Phylogenetic constraint is a concept of evolutionary biology that has had quite a lot of discussion. Mary McKitrick (1993) has a great way of introducing the concept of phylogenetic constraint:
"in some sense, all evolutionary studies implicate phylogenetic constraint, and reviewing the topic is like trying to catch a greased pig."
How eloquently put.
It means everyone loves talking about phylogenetic constraint but it just goes all over the place and there is no real consensus on what phylogenetic constraint is. So despite all this widely held discussion, phylogenetic constraint remains one of the most difficult and least understood subjects, and possibly one that is actually ill defined as well. The problem is, when we talk about phylogenetic constraint, we are actually talking about some causal factor for a way in which some trait evolves. For instance, we may see some evolutionary changes in skull morphology that is relatively consistent in closely related taxa, thus we may conclude that some phylogenetic constraint is working on this trait preventing it from evolving more disparately from one taxon to another, e.g. in a classic adaptive radiation model. But causation is always difficult to determine if not impossible to confidently assign.
We may not be able to satisfactorily determine if phylogenetic constraint actually is a plausible mechanism in some trait evolution, but we can observe its presumed effects, as phylogenetic conservatism or phylogenetic signal in your phenotypic data. Thus, when many of us say "phylogenetic constraint" we may actually just be talking about an observed phylogenetic conservatism, i.e. some trait that is showing a pattern of evolution consistent with phylogeny. In other words, some trait evolution that shows up as phenotypic difference in two or more taxa that is consistent with the amount of time (or phylogenetic distance) separating these taxa. Phylogenetic conservatism is thus shared characteristics amongst taxa that can predominantly be explained by phylogenetic distance.
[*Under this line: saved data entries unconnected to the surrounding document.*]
(** * Column codecs of chconn: a shallow embedding and its properties

    The development follows the Go sources of package [column]:
    - [column/uint64.go]        : the [Uint64] scalar column,
    - the [DateTime] scalar column (same layout, 4-byte epoch seconds),
    - [column/array_nullable.go]: [ArrayNullable], arrays of nullable values.

    Go values are embedded as follows.
    - [byte] is [Init.Byte.byte]; [byte(x)] is [byte.of_Z x] (reduction modulo 256).
    - [uint64], [uint32], [int64] and [int] are [Z]; arithmetic on [int] goes
      through [int_add], which writes the 64-bit two's-complement wrap-around out.
    - A slice is the list of its elements.  Spare capacity is not modelled: a
      slice expression reaching beyond the length is a run-time panic here.
    - A run-time panic is the outcome [Panic]; loops are run on fuel and report
      [OutOfFuel] when it does not suffice. *)

From Stdlib Require Import ZArith List Lia Bool.
From stdpp Require Import gmap list.
From coqutil Require Import Byte Word.LittleEndianList.

Local Open Scope Z_scope.

(** ** Outcomes of Go code that may panic *)

Inductive outcome (A : Type) : Type :=
| Done (a : A)
| Panic
| OutOfFuel.
Arguments Done {A} a.
Arguments Panic {A}.
Arguments OutOfFuel {A}.

#[global] Instance outcome_ret : MRet outcome := fun A a => Done a.

#[global] Instance outcome_bind : MBind outcome := fun A B k m =>
  match m with
  | Done a => k a
  | Panic => Panic
  | OutOfFuel => OutOfFuel
  end.

Definition of_option {A : Type} (o : option A) : outcome A :=
  match o with
  | Some a => Done a
  | None => Panic
  end.

(** ** Go integers *)

Definition max_int : Z := 2 ^ 63 - 1.

(** Two's-complement wrap-around of a 64-bit signed integer. *)
Definition wrap_int (z : Z) : Z := (z + 2 ^ 63) mod 2 ^ 64 - 2 ^ 63.

(** [a + b] on Go's [int]. *)
Definition int_add (a b : Z) : Z := wrap_int (a + b).

(** [a / b] on Go's [int]: truncated division, a run-time panic when [b]
    is zero. *)
Definition int_quot (a b : Z) : option Z :=
  if b =? 0 then None else Some (wrap_int (Z.quot a b)).

Definition is_uint64 (v : Z) : Prop := 0 <= v < 2 ^ 64.
Definition is_int64 (v : Z) : Prop := - 2 ^ 63 <= v < 2 ^ 63.

(** [len(s)] as an [int]. *)
Definition len {A : Type} (s : list A) : Z := Z.of_nat (length s).

(** The slice expression [s[lo:hi]]. *)
Definition slice {A : Type} (s : list A) (lo hi : Z) : option (list A) :=
  if (0 <=? lo) && (lo <=? hi) && (hi <=? len s)
  then Some (take (Z.to_nat (hi - lo)) (drop (Z.to_nat lo) s))
  else None.

(** The index expression [s[k]]. *)
Definition index {A : Type} (s : list A) (k : Z) : option A :=
  if 0 <=? k then s !! Z.to_nat k else None.

(** ** encoding/binary *)

(** [binary.LittleEndian.Uint64(b)]: panics when [b] has fewer than 8 bytes. *)
Definition LittleEndian_Uint64 (b : list byte) : option Z :=
  match b with
  | b0 :: b1 :: b2 :: b3 :: b4 :: b5 :: b6 :: b7 :: _ =>
      Some (Z.lor (Z.lor (Z.lor (Z.lor (Z.lor (Z.lor (Z.lor
              (byte.unsigned b0)
              (Z.shiftl (byte.unsigned b1) 8))
              (Z.shiftl (byte.unsigned b2) 16))
              (Z.shiftl (byte.unsigned b3) 24))
              (Z.shiftl (byte.unsigned b4) 32))
              (Z.shiftl (byte.unsigned b5) 40))
              (Z.shiftl (byte.unsigned b6) 48))
              (Z.shiftl (byte.unsigned b7) 56))
  | _ => None
  end.

(** [binary.LittleEndian.Uint32(b)]: panics when [b] has fewer than 4 bytes. *)
Definition LittleEndian_Uint32 (b : list byte) : option Z :=
  match b with
  | b0 :: b1 :: b2 :: b3 :: _ =>
      Some (Z.lor (Z.lor (Z.lor
              (byte.unsigned b0)
              (Z.shiftl (byte.unsigned b1) 8))
              (Z.shiftl (byte.unsigned b2) 16))
              (Z.shiftl (byte.unsigned b3) 24))
  | _ => None
  end.

(** ** Package-level declarations that live outside the given sources *)

(** Modelled from the spec: the constant [Uint64Size] is declared outside the
    given sources; the wire format fixes 8 bytes for 64-bit integers. *)
Definition Uint64Size : Z := 8.

(** Modelled from the spec: the constant [DatetimeSize] is declared outside the
    given sources; the wire format fixes 4 bytes for 32-bit epoch-second
    timestamps. *)
Definition DatetimeSize : Z := 4.

(** Modelled from the spec: the table [emptyByte] is declared outside the given
    sources; [AppendEmpty] appends [elementWidth] zero bytes taken from it, so
    it is a zero-filled table at least as long as the widest element. *)
Definition emptyByte : list byte := repeat Byte.x00 1024.

(** ** The nullability bitmap held by every column *)

Module Nullable.

(** Modelled from the spec: the type returned by [newNullable] is declared
    outside the given sources.  It holds one byte per row, [1] for null and
    [0] for non-null: [b] is the bitmap of the block being decoded and
    [writerData] the bitmap of the block being built. *)
Record t : Type := mk {
  b : list byte;
  writerData : list byte;
}.

Definition newNullable : t := {| b := []; writerData := [] |}.

(** Modelled from the spec: [Append] is append-only on the built bitmap. *)
Definition Append (v : byte) (n : t) : t :=
  {| b := b n; writerData := writerData n ++ [v] |}.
The underlying mechanism of phylogenetic conservatism may be due to several causal factors, phylogenetic constraint being one of them (constraint due to developmental, structural, etc. that is shared amongst closely related taxa). But there is another possible mechanism for phylogenetic conservatism in a character, and that would be phylogenetic inertia (as defined by McKitrick (1993)). Characters evolving under phylogenetic inertia would not particularly be under strong selection, and change would be minimal, or in other words, "if it ain't broke, why fix it?". This is a slightly different case from constraint because there isn't really an active constraint working against evolutionary change; there just ain't any selection for that character to change faster than expected. But if there were any evolutionary changes then they would be due to inertia, so more consistent with a random walk model of evolution (i.e. Brownian motion). Under such circumstances, character change is directly proportional to time and thus proportional to branch length (thus differences between phenotypic traits in two or more taxa would be consistent with phylogenetic distance); or the rate of evolutionary change per unit branch length (or time) is constant.
Funnily enough, some widely used methods (maximum likelihood and independent contrasts analysis) actually assume this a priori (i.e. that character evolution conforms to Brownian motion), so before you go on and use these methods in your characters to say something about how characters changed through phylogeny, you really ought to test to see if your character actually does show a strong phylogenetic signal. Because if it doesn't then you may be violating the assumptions of the methods, or these methods aren't suitable for your character. But that's another matter all together.
Anyway, that aside, the terms I used here are probably all used in different contexts elsewhere (e.g. phylogenetic conservatism = phylogenetic inertia) but the point is, these concepts need to be defined well and used to mean specific things.